LISTED RECORDS: Begin

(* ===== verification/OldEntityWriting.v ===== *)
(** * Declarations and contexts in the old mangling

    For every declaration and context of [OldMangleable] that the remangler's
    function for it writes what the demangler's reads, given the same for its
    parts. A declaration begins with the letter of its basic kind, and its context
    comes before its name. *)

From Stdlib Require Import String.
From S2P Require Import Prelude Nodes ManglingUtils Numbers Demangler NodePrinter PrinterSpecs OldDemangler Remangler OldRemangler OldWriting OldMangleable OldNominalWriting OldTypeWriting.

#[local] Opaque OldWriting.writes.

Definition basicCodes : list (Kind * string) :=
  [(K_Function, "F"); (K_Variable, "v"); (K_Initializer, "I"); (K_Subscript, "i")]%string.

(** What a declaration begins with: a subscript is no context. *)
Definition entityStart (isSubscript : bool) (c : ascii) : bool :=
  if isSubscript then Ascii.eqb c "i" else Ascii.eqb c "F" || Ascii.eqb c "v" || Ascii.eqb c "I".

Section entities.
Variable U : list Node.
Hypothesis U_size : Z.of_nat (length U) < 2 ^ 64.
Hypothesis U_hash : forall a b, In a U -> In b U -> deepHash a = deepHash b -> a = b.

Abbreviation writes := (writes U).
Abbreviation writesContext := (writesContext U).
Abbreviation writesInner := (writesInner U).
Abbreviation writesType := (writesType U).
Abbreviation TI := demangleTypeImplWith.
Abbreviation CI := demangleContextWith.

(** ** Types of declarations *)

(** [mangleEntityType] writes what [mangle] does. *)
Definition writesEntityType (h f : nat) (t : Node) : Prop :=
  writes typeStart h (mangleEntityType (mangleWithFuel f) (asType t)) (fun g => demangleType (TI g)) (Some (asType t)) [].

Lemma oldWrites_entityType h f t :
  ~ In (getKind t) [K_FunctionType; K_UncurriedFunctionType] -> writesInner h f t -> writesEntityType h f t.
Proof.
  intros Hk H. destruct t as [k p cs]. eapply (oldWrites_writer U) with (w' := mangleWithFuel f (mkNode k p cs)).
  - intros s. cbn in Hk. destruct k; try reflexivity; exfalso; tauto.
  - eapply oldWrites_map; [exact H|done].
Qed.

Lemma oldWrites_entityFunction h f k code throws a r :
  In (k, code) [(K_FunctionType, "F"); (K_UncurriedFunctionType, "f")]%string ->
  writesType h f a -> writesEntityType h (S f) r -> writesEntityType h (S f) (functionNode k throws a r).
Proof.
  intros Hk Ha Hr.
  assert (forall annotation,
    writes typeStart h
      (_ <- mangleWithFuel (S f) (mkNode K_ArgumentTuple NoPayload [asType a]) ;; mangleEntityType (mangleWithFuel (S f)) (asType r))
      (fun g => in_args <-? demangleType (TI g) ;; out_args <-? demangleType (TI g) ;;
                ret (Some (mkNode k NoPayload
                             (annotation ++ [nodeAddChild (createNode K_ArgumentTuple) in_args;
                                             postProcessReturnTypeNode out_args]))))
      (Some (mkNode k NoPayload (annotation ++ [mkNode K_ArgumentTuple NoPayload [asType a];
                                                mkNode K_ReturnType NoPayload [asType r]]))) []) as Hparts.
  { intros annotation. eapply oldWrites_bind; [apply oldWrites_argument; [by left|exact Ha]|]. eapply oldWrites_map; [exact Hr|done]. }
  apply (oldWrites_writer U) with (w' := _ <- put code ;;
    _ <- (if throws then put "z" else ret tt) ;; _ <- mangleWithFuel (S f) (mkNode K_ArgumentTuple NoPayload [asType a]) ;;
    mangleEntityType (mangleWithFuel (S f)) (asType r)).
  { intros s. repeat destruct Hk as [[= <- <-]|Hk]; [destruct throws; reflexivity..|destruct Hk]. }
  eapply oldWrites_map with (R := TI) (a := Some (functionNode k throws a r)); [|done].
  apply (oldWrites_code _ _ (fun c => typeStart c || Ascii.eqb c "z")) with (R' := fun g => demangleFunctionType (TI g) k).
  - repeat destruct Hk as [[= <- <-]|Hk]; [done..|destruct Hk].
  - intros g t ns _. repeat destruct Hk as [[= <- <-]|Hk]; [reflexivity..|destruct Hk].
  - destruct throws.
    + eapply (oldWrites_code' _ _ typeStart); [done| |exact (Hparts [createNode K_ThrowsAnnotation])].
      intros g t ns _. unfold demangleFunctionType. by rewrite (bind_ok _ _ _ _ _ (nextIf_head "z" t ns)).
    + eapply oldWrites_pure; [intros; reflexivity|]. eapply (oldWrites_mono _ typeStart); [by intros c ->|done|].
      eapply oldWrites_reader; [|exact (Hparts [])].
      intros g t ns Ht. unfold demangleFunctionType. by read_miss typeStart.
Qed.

LISTED RECORDS: End

- **TASK STATEMENT**: In exact wording, restate the lines of the data above from the first through the one holding "From S2P Require", and stop after that line.

- **EXERCISE OUTPUT**:
(* ===== verification/OldEntityWriting.v ===== *)
(** * Declarations and contexts in the old mangling

    For every declaration and context of [OldMangleable] that the remangler's
    function for it writes what the demangler's reads, given the same for its
    parts. A declaration begins with the letter of its basic kind, and its context
    comes before its name. *)

From Stdlib Require Import String.
From S2P Require Import Prelude Nodes ManglingUtils Numbers Demangler NodePrinter PrinterSpecs OldDemangler Remangler OldRemangler OldWriting OldMangleable OldNominalWriting OldTypeWriting.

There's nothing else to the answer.